▶ _What to work on_
Would you output the entries below only from the line containing "unfold dimensions, measured." through the line containing "divisor (quat_branch xa ya za) xa ya za))", exactly as they stand and with both ends included?

▶ _Supplied material_
::::

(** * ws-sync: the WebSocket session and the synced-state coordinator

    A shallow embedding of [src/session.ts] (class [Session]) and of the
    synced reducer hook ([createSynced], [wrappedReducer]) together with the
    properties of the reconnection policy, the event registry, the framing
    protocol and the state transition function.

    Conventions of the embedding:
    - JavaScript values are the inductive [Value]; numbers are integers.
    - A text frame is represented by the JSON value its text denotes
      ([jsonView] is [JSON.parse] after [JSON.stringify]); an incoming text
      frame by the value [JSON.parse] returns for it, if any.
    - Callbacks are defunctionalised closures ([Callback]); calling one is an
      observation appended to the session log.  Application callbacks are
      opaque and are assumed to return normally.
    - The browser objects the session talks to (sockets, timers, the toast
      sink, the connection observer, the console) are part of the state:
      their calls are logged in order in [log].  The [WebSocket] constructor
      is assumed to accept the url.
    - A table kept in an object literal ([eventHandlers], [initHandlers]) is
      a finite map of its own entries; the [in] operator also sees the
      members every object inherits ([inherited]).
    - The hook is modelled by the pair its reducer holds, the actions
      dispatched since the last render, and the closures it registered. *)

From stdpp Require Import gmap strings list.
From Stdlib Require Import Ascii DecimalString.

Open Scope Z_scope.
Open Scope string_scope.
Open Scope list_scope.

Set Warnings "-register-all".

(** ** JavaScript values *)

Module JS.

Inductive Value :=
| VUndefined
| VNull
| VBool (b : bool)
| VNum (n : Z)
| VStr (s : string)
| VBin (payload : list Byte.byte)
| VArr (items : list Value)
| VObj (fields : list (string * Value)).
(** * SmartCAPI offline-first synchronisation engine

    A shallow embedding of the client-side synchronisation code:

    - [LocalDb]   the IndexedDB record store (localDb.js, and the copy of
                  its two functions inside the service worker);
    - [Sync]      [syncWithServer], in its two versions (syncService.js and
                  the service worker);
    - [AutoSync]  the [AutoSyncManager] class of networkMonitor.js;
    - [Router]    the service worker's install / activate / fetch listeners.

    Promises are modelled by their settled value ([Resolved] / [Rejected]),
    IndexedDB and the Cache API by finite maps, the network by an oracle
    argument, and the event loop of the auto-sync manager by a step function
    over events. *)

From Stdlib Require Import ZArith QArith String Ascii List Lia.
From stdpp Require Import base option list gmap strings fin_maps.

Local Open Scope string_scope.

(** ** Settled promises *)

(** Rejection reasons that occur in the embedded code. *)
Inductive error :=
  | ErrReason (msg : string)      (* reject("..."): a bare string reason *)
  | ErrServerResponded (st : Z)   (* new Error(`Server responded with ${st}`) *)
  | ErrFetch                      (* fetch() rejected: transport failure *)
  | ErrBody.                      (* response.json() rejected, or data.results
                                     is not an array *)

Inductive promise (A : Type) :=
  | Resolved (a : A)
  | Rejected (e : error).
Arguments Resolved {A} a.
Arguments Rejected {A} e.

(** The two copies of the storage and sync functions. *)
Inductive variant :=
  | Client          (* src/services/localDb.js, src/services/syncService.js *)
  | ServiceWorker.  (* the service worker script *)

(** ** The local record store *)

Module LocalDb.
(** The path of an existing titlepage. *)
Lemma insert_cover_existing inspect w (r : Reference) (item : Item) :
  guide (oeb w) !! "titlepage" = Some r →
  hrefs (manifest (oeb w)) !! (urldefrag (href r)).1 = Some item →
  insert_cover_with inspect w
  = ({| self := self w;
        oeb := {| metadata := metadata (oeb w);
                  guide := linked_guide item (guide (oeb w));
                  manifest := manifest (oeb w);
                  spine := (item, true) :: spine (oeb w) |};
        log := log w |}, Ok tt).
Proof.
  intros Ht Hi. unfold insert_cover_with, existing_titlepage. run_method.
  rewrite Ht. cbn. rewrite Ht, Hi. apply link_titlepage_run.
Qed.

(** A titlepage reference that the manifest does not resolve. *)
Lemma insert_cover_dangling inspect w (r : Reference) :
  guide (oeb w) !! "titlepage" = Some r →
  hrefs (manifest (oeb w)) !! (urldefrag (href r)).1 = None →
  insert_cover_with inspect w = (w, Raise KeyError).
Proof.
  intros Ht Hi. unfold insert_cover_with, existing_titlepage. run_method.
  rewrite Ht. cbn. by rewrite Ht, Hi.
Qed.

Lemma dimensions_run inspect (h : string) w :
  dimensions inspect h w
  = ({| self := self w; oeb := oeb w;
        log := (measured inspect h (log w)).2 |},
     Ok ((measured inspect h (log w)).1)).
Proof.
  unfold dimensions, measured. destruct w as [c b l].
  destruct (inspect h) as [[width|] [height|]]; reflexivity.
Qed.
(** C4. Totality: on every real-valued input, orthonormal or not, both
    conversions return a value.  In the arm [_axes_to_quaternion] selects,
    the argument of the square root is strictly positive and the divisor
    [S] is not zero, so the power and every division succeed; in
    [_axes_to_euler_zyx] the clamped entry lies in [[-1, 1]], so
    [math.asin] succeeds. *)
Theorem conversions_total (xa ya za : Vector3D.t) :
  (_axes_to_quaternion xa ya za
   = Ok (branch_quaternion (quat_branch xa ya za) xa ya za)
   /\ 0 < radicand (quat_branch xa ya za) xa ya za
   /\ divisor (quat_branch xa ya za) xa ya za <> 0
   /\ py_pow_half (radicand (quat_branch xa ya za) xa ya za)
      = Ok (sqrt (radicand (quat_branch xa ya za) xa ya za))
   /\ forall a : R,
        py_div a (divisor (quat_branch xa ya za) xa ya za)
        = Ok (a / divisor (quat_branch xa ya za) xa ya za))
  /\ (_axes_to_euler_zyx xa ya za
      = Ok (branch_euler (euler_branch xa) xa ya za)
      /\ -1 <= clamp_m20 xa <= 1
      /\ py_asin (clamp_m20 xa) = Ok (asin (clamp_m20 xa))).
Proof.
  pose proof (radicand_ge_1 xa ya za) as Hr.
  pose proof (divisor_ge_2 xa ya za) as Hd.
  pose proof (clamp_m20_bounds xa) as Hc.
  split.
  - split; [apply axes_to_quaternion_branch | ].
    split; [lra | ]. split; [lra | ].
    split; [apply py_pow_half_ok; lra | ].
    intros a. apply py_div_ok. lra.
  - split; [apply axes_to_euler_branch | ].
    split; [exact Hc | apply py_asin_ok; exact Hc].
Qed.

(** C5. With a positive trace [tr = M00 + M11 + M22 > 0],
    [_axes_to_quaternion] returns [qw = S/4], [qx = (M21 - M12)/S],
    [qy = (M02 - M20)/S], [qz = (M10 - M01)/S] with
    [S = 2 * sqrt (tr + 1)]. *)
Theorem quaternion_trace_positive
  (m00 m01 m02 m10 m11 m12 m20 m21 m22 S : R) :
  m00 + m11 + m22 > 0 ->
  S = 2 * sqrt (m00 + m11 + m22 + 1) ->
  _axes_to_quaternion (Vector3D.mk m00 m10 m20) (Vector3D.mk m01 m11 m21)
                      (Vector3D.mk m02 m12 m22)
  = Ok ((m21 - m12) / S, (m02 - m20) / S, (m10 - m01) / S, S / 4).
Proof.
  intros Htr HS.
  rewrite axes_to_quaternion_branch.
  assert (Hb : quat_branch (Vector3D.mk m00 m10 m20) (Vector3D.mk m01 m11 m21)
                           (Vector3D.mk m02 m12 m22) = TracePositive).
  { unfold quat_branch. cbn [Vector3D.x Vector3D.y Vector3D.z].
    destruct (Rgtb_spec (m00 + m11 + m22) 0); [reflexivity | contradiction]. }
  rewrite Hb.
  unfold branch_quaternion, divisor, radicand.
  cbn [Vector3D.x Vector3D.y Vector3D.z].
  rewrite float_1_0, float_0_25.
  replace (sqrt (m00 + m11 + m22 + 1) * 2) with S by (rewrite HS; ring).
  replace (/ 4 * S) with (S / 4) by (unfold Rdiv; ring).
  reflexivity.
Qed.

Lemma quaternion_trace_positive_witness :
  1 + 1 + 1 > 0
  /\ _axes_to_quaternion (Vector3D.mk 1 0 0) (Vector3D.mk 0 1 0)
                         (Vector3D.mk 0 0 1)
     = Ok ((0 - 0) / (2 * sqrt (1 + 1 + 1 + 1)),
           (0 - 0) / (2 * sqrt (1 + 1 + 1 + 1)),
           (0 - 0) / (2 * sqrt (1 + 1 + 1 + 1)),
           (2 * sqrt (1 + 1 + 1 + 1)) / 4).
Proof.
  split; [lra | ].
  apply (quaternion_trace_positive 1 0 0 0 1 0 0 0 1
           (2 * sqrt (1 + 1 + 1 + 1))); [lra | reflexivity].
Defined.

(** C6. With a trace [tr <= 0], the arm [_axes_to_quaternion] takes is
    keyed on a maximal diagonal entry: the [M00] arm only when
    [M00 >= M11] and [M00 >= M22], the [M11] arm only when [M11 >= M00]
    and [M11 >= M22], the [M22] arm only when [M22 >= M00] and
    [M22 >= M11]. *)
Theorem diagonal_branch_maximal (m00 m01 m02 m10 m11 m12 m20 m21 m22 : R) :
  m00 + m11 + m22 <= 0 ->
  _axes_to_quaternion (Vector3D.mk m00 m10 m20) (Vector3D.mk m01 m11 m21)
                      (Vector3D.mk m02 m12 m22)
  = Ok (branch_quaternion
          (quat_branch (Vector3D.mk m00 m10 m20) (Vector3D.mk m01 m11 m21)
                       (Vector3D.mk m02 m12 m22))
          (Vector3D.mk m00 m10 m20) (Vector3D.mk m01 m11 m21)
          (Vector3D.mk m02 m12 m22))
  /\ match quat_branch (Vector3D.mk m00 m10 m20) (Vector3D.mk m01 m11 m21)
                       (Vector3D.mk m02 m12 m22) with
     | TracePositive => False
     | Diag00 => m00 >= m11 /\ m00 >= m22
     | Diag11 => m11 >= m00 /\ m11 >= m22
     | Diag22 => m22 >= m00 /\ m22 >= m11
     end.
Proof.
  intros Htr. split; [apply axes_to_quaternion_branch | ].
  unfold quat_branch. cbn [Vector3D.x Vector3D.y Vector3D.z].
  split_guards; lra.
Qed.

::::

▶ _Task solution_
  unfold dimensions, measured. destruct w as [c b l].
  destruct (inspect h) as [[width|] [height|]]; reflexivity.
Qed.
(** C4. Totality: on every real-valued input, orthonormal or not, both
    conversions return a value.  In the arm [_axes_to_quaternion] selects,
    the argument of the square root is strictly positive and the divisor
    [S] is not zero, so the power and every division succeed; in
    [_axes_to_euler_zyx] the clamped entry lies in [[-1, 1]], so
    [math.asin] succeeds. *)
Theorem conversions_total (xa ya za : Vector3D.t) :
  (_axes_to_quaternion xa ya za
   = Ok (branch_quaternion (quat_branch xa ya za) xa ya za)
   /\ 0 < radicand (quat_branch xa ya za) xa ya za
   /\ divisor (quat_branch xa ya za) xa ya za <> 0
   /\ py_pow_half (radicand (quat_branch xa ya za) xa ya za)
      = Ok (sqrt (radicand (quat_branch xa ya za) xa ya za))
   /\ forall a : R,
        py_div a (divisor (quat_branch xa ya za) xa ya za)
        = Ok (a / divisor (quat_branch xa ya za) xa ya za))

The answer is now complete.